Consumer Responses to Multiple Prices in Health Insurance
Tuesday, June 14, 2016: 3:40 PM
G60 (Huntsman Hall)
Author(s): Karen Stockley
Discussant: Dr. Jeannette A. Rogowski
Health insurance contracts generally feature multiple types of patient cost-sharing, including deductibles, copayments, and coinsurance. A number of recent studies indicate that consumers don’t fully comprehend or rationally respond to these often complex incentive structures, and researchers are still unsure of which model of consumer behavior we should use to do welfare analysis and generate counterfactual predictions of varying each of these multiple dimensions of health insurance generosity. Hence, it is difficult to extrapolate elasticities from the literature estimated off of single price changes to estimate counterfactual spending responses to varying possibly more than one other cost-sharing dimension. With this in mind, it is valuable to actually observe multiple dimensions changing and directly estimate the spending responses to multiple price changes in a given setting. In thinking about optimal policy design, identifying the margins of behavior these incentives affect informs which dimensions are most effective to target patient cost-sharing.

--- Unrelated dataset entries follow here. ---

(* ===== verification/Route.v ===== *)
(** * Route filters and the compiled matcher

    router-core's [route.rs]: tenant-scoped filters with wildcard dimensions,
    the reference matcher [RouteFilter::matches], the hash key of the compiled
    index and [RouteKey::candidates], which expands a message into the keys of
    every filter that can match it. *)

From S2P Require Import Prelude Str Ids Message.
Open Scope Z_scope.

(** [RouteFilter]. *)
Record RouteFilter : Type := {
  rf_tenant_id : string;
  rf_kind : option string;
  rf_message_type : option string;
  rf_channel : option string;
  rf_actor_id : option string;
  rf_recipient_type : option string;
  rf_recipient_identity : option string;
}.

#[export] Instance RouteFilter_eq_dec : EqDecision RouteFilter.
Proof. solve_decision. Defined.

(** [RouteFilter::validate]. *)
Definition RouteFilter_validate (f : RouteFilter) : result CoreError unit :=
  _ ← validate_identifier "tenant_id" (rf_tenant_id f) 256;
  _ ← validate_optional
        [("kind", rf_kind f); ("type", rf_message_type f); ("channel", rf_channel f);
         ("actor_id", rf_actor_id f); ("recipient_type", rf_recipient_type f);
         ("recipient_identity", rf_recipient_identity f)];
  ensure (recipient_paired (rf_recipient_type f) (rf_recipient_identity f)) IncompleteRecipient.

(** [optional_matches]. *)
Definition optional_matches (expected actual : option string) : bool :=
  match expected with
  | None => true
  | Some e => bool_decide (actual = Some e)
  end.

(** [recipient_matches]. *)
Definition recipient_matches (expected_type expected_identity actual_type actual_identity
    : option string) : bool :=
  match expected_type, expected_identity with
  | None, None => true
  | Some t, Some i => bool_decide (actual_type = Some t) && bool_decide (actual_identity = Some i)
  | _, _ => false
  end.

(** [RouteFilter::matches]. *)
Definition RouteFilter_matches (f : RouteFilter) (m : RoutingMetadata) : bool :=
  bool_decide (rf_tenant_id f = md_tenant_id m)
  && optional_matches (rf_kind f) (md_kind m)
  && optional_matches (rf_message_type f) (md_message_type m)
  && optional_matches (rf_channel f) (md_channel m)
  && optional_matches (rf_actor_id f) (md_actor_id m)
  && recipient_matches (rf_recipient_type f) (rf_recipient_identity f)
       (md_recipient_type m) (md_recipient_identity m).

(** [RecipientKey]: the pair of both recipient fields. *)
Abbreviation RecipientKey := (string * string)%type (only parsing).

(** [recipient_key]. *)
Definition recipient_key (recipient_type recipient_identity : option string)
    : option RecipientKey :=
  match recipient_type, recipient_identity with
  | Some t, Some i => Some (t, i)
  | _, _ => None
  end.

(** [RouteKey]. *)
Record RouteKey : Type := {
  rk_tenant_id : string;
  rk_kind : option string;
  rk_message_type : option string;
  rk_channel : option string;
  rk_actor_id : option string;
  rk_recipient : option RecipientKey;
}.

#[export] Instance RouteKey_eq_dec : EqDecision RouteKey.
Proof. solve_decision. Defined.

#[export] Instance RouteKey_countable : Countable RouteKey.
Proof.
  refine (inj_countable'
    (λ k, (rk_tenant_id k, rk_kind k, rk_message_type k, rk_channel k, rk_actor_id k,
           rk_recipient k))
    (λ '(t, k, ty, c, a, r), {| rk_tenant_id := t; rk_kind := k; rk_message_type := ty;
           rk_channel := c; rk_actor_id := a; rk_recipient := r |}) _).
  by intros [].
Defined.

(** [RouteKey::from(&RouteFilter)]. *)
Definition RouteKey_from (f : RouteFilter) : RouteKey := {|
  rk_tenant_id := rf_tenant_id f;
  rk_kind := rf_kind f;
  rk_message_type := rf_message_type f;
  rk_channel := rf_channel f;
  rk_actor_id := rf_actor_id f;
  rk_recipient := recipient_key (rf_recipient_type f) (rf_recipient_identity f);
|}.

(** The five assignments [wildcard.$field = None] of the macro. *)
Definition clear_kind (k : RouteKey) : RouteKey := {|
  rk_tenant_id := rk_tenant_id k; rk_kind := None; rk_message_type := rk_message_type k;
  rk_channel := rk_channel k; rk_actor_id := rk_actor_id k; rk_recipient := rk_recipient k |}.
Definition clear_message_type (k : RouteKey) : RouteKey := {|
  rk_tenant_id := rk_tenant_id k; rk_kind := rk_kind k; rk_message_type := None;
  rk_channel := rk_channel k; rk_actor_id := rk_actor_id k; rk_recipient := rk_recipient k |}.
Definition clear_channel (k : RouteKey) : RouteKey := {|
  rk_tenant_id := rk_tenant_id k; rk_kind := rk_kind k; rk_message_type := rk_message_type k;
  rk_channel := None; rk_actor_id := rk_actor_id k; rk_recipient := rk_recipient k |}.
Definition clear_actor_id (k : RouteKey) : RouteKey := {|
  rk_tenant_id := rk_tenant_id k; rk_kind := rk_kind k; rk_message_type := rk_message_type k;
  rk_channel := rk_channel k; rk_actor_id := None; rk_recipient := rk_recipient k |}.
Definition clear_recipient (k : RouteKey) : RouteKey := {|
  rk_tenant_id := rk_tenant_id k; rk_kind := rk_kind k; rk_message_type := rk_message_type k;
  rk_channel := rk_channel k; rk_actor_id := rk_actor_id k; rk_recipient := None |}.

(** [branch_wildcard!]: when the dimension is populated, every key built so
    far is pushed again with the dimension cleared. *)
Definition branch_wildcard (clear : RouteKey → RouteKey) (populated : bool)
    (keys : list RouteKey) : list RouteKey :=
  if populated then keys ++ (clear <$> keys) else keys.

(** The fully specific key [candidates] starts from. *)
Definition exact_key (m : RoutingMetadata) : RouteKey := {|
  rk_tenant_id := md_tenant_id m;
  rk_kind := md_kind m;
  rk_message_type := md_message_type m;
  rk_channel := md_channel m;
  rk_actor_id := md_actor_id m;
  rk_recipient := recipient_key (md_recipient_type m) (md_recipient_identity m);
|}.

(** [RouteKey::candidates]. *)
Definition RouteKey_candidates (m : RoutingMetadata) : list RouteKey :=
  let keys := [exact_key m] in
  let keys := branch_wildcard clear_kind (is_some (md_kind m)) keys in
  let keys := branch_wildcard clear_message_type (is_some (md_message_type m)) keys in
  let keys := branch_wildcard clear_channel (is_some (md_channel m)) keys in
  let keys := branch_wildcard clear_actor_id (is_some (md_actor_id m)) keys in
  branch_wildcard clear_recipient (is_some (md_recipient_type m)) keys.

(** ** The keys that [candidates] produces *)

(** A dimension of a key agrees with the message: exactly equal, or cleared. *)
Definition dim_ok {A} (actual : option A) (key : option A) : Prop := key = None ∨ key = actual.

(** The set of keys a message is looked up under: its own key with any subset
    of the populated dimensions cleared. *)
Record generalizes (m : RoutingMetadata) (k : RouteKey) : Prop := {
  gen_tenant : rk_tenant_id k = md_tenant_id m;
  gen_kind : dim_ok (md_kind m) (rk_kind k);
  gen_type : dim_ok (md_message_type m) (rk_message_type k);
  gen_channel : dim_ok (md_channel m) (rk_channel k);
  gen_actor : dim_ok (md_actor_id m) (rk_actor_id k);
  gen_recipient : dim_ok (recipient_key (md_recipient_type m) (md_recipient_identity m))
                    (rk_recipient k);
}.

Lemma elem_of_branch k clear populated keys :
  k ∈ branch_wildcard clear populated keys ↔
  k ∈ keys ∨ populated = true ∧ ∃ k', k = clear k' ∧ k' ∈ keys.
Proof.
  unfold branch_wildcard. destruct populated; [|naive_solver].
  rewrite elem_of_app, list_elem_of_fmap. naive_solver.
Qed.

(** A key is produced by a branch from the key it specializes to. *)
Lemma branch_intro clear populated keys k k0 :
  k0 ∈ keys → k = k0 ∨ populated = true ∧ k = clear k0 → k ∈ branch_wildcard clear populated keys.
Proof. rewrite elem_of_branch. naive_solver. Qed.

Lemma recipient_key_Some t i r : recipient_key t i = Some r → is_some t = true.
Proof. by destruct t. Qed.

(** A cleared dimension was populated, or it is already exact. *)
Lemma dim_ok_cases {A} (actual key : option A) :
  dim_ok actual key → key = actual ∨ is_some actual = true ∧ key = None.
Proof. unfold dim_ok. destruct actual; naive_solver. Qed.

(** [candidates] enumerates exactly the generalizations of the message. *)
Lemma elem_of_candidates m k : k ∈ RouteKey_candidates m ↔ generalizes m k.
Proof.
  destruct m as [mid t kd ty ch ac rt ri ct ts src]. split.
  - unfold RouteKey_candidates, exact_key; simpl. rewrite !elem_of_branch.
    repeat setoid_rewrite elem_of_branch. repeat setoid_rewrite list_elem_of_singleton.
    intros H. repeat match goal with
    | H : _ ∨ _ |- _ => destruct H
    | H : _ ∧ _ |- _ => destruct H
    | H : ∃ _, _ |- _ => destruct H
    end; subst; split; simpl; unfold dim_ok; auto.
  - intros [Ht Hk Hty Hc Ha Hr]. destruct k as [t' k' ty' c' a' r']. simpl in *. subst t'.
    set (rk := recipient_key rt ri) in *. unfold RouteKey_candidates; simpl.
    apply branch_intro with (Build_RouteKey t k' ty' c' a' rk).
    2: { destruct (dim_ok_cases _ _ Hr) as [->|[Hs ->]]; [by left|right].
         split; [|done]. destruct rk eqn:E; [|done]. by eapply recipient_key_Some. }
    apply branch_intro with (Build_RouteKey t k' ty' c' ac rk).
    2: { destruct (dim_ok_cases _ _ Ha) as [->|[? ->]]; [by left|by right]. }
    apply branch_intro with (Build_RouteKey t k' ty' ch ac rk).
    2: { destruct (dim_ok_cases _ _ Hc) as [->|[? ->]]; [by left|by right]. }
    apply branch_intro with (Build_RouteKey t k' ty ch ac rk).
    2: { destruct (dim_ok_cases _ _ Hty) as [->|[? ->]]; [by left|by right]. }
    apply branch_intro with (Build_RouteKey t kd ty ch ac rk).
    2: { destruct (dim_ok_cases _ _ Hk) as [->|[? ->]]; [by left|by right]. }
    by apply list_elem_of_singleton.
Qed.

(** ** Agreement with the reference matcher *)

Lemma optional_matches_true expected actual :
  optional_matches expected actual = true ↔ dim_ok actual expected.
Proof.
  unfold optional_matches, dim_ok. destruct expected; [|naive_solver].
  rewrite bool_decide_eq_true. naive_solver.
Qed.

(** On paired fields, the recipient comparison is the comparison of the keys. *)
Lemma recipient_matches_true et ei at' ai :
  recipient_paired et ei = true → recipient_paired at' ai = true →
  recipient_matches et ei at' ai = true ↔
  dim_ok (recipient_key at' ai) (recipient_key et ei).
Proof.
  unfold recipient_paired, recipient_matches, dim_ok.
  destruct et, ei, at', ai; simpl; intros; simplify_eq;
    rewrite ?andb_true_iff, ?bool_decide_eq_true; naive_solver.
Qed.

Lemma RouteFilter_matches_true f m :
  recipient_paired (rf_recipient_type f) (rf_recipient_identity f) = true →
  recipient_paired (md_recipient_type m) (md_recipient_identity m) = true →
  RouteFilter_matches f m = true ↔ generalizes m (RouteKey_from f).
Proof.
  intros Hf Hm. unfold RouteFilter_matches.
  rewrite !andb_true_iff, bool_decide_eq_true, !optional_matches_true,
    recipient_matches_true by done.
  split.
  - intros [[[[[??]?]?]?]?]. by split.
  - intros [??????]. by split_and!.
Qed.

(** (C5) The compiled index agrees with the reference matcher: the key of a
    filter is among the candidates of a message exactly when the filter
    matches the message, for every filter and message whose recipient fields
    are paired (which [validate] enforces on both). *)
Theorem candidates_complete_and_sound (f : RouteFilter) (m : RoutingMetadata)
    (Hf : recipient_paired (rf_recipient_type f) (rf_recipient_identity f) = true)
    (Hm : recipient_paired (md_recipient_type m) (md_recipient_identity m) = true) :
  RouteKey_from f ∈ RouteKey_candidates m ↔ RouteFilter_matches f m = true.
Proof. by rewrite elem_of_candidates, RouteFilter_matches_true. Qed.

(** ** Number and uniqueness of the lookups *)

Lemma length_branch clear populated keys :
  length (branch_wildcard clear populated keys) =
  ((if populated then 2 else 1) * length keys)%nat.
Proof. unfold branch_wildcard. destruct populated; rewrite ?length_app, ?length_fmap; lia. Qed.

(** The dimensions that branch. *)
Definition populated_dimensions (m : RoutingMetadata) : nat :=
  length (filter (λ b : bool, b = true)
    [is_some (md_kind m); is_some (md_message_type m); is_some (md_channel m);
     is_some (md_actor_id m); is_some (md_recipient_type m)]).

(** What clearing preserves holds of every key of the branch. *)
Lemma Forall_branch (Q : RouteKey → Prop) clear populated keys :
  (∀ k, Q k → Q (clear k)) → Forall Q keys → Forall Q (branch_wildcard clear populated keys).
Proof.
  intros Hc Hk. unfold branch_wildcard. destruct populated; [|done].
  apply Forall_app. split; [done|]. apply Forall_fmap. by eapply Forall_impl.
Qed.
(* ===== verification/RouterDispatch.v ===== *)
(** * Matching and fan-out

    What one call of [Router::dispatch] does.  The table of matches is the
    result of the reference matcher on every subscription
    ([dispatch_matches]); the fan-out loop never panics, treats every matched
    connection exactly once and independently of the others
    ([fan_out_spec]); the state stays within the invariant. *)

From S2P Require Import Prelude Str Ids Message Route Metrics RouteIndex Channel Router.
From S2P Require Import RouterInv.
Open Scope Z_scope.

(** ** Matching *)

(** The matches of a message in an index. *)
Definition matches_of (routes : Routes) (message : RoutedMessage) : Bucket :=
  collect_matches routes (RouteKey_candidates (rm_metadata message)).

(** The recipient fields of a message are paired, as
    [RoutedMessage_new_with_trace_context] enforces. *)
Definition message_paired (message : RoutedMessage) : Prop :=
  recipient_paired (md_recipient_type (rm_metadata message))
    (md_recipient_identity (rm_metadata message)) = true.

Section matching.
Context (routes : Routes) (conns : Connections) (message : RoutedMessage).
Context (Hidx : index_ok routes conns) (Hpair : message_paired message).
Context (Hfilters : ∀ c conn sid f, conns !! c = Some conn →
           cs_subscriptions conn !! sid = Some f → filter_ok f).

Local Abbreviation keys := (RouteKey_candidates (rm_metadata message)).

(** The ids gathered for a connection are its matching subscriptions. *)
Lemma elem_of_ids_under c sid :
  sid ∈ ids_under routes keys c ↔
  ∃ conn f, conns !! c = Some conn ∧ cs_subscriptions conn !! sid = Some f ∧
            RouteFilter_matches f (rm_metadata message) = true.
Proof.
  destruct Hidx as (Ht & Hnd & Hin). unfold ids_under. rewrite list_elem_of_bind. split.
  - intros (key & (conn & f & Hc & Hs & Hk)%Hin & Hkey). exists conn, f. split_and!; try done.
    subst key. apply elem_of_candidates in Hkey. apply RouteFilter_matches_true; try done.
    by destruct (Hfilters _ _ _ _ Hc Hs).
  - intros (conn & f & Hc & Hs & Hm). exists (RouteKey_from f). split.
    + apply Hin. eauto.
    + apply elem_of_candidates, RouteFilter_matches_true; try done.
      by destruct (Hfilters _ _ _ _ Hc Hs).
Qed.

Lemma ids_under_NoDup c : NoDup (ids_under routes keys c).
Proof.
  destruct Hidx as (Ht & Hnd & Hin). unfold ids_under.
  pose proof (candidates_NoDup_paired _ Hpair) as Hk. induction Hk as [|key l Hkey Hl IH]; simpl.
  { constructor. }
  apply NoDup_app. split_and!; [done| |done].
  intros sid (conn & f & Hc & Hs & Hkf)%Hin (key' & (conn' & f' & Hc' & Hs' & Hkf')%Hin & Hl')
    %list_elem_of_bind.
  by simplify_eq.
Qed.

I leverage a unique dataset that contains variation in multiple dimensions of cost-sharing to characterize consumer responses to changes in both deductibles and copayments. Using variation in insurance plan choice sets offered by employers over time, I find that small changes in office visit copayments have effects on total annual spending comparable to a modest change in the deductible. There are many similarities in patient behavioral responses to deductibles and copayments, despite the different margins of spending the incentives nominally affect. The data suggest a model of patient behavior where both types of patient incentives affect the number of medical encounters, but not the intensity of treatment per encounter.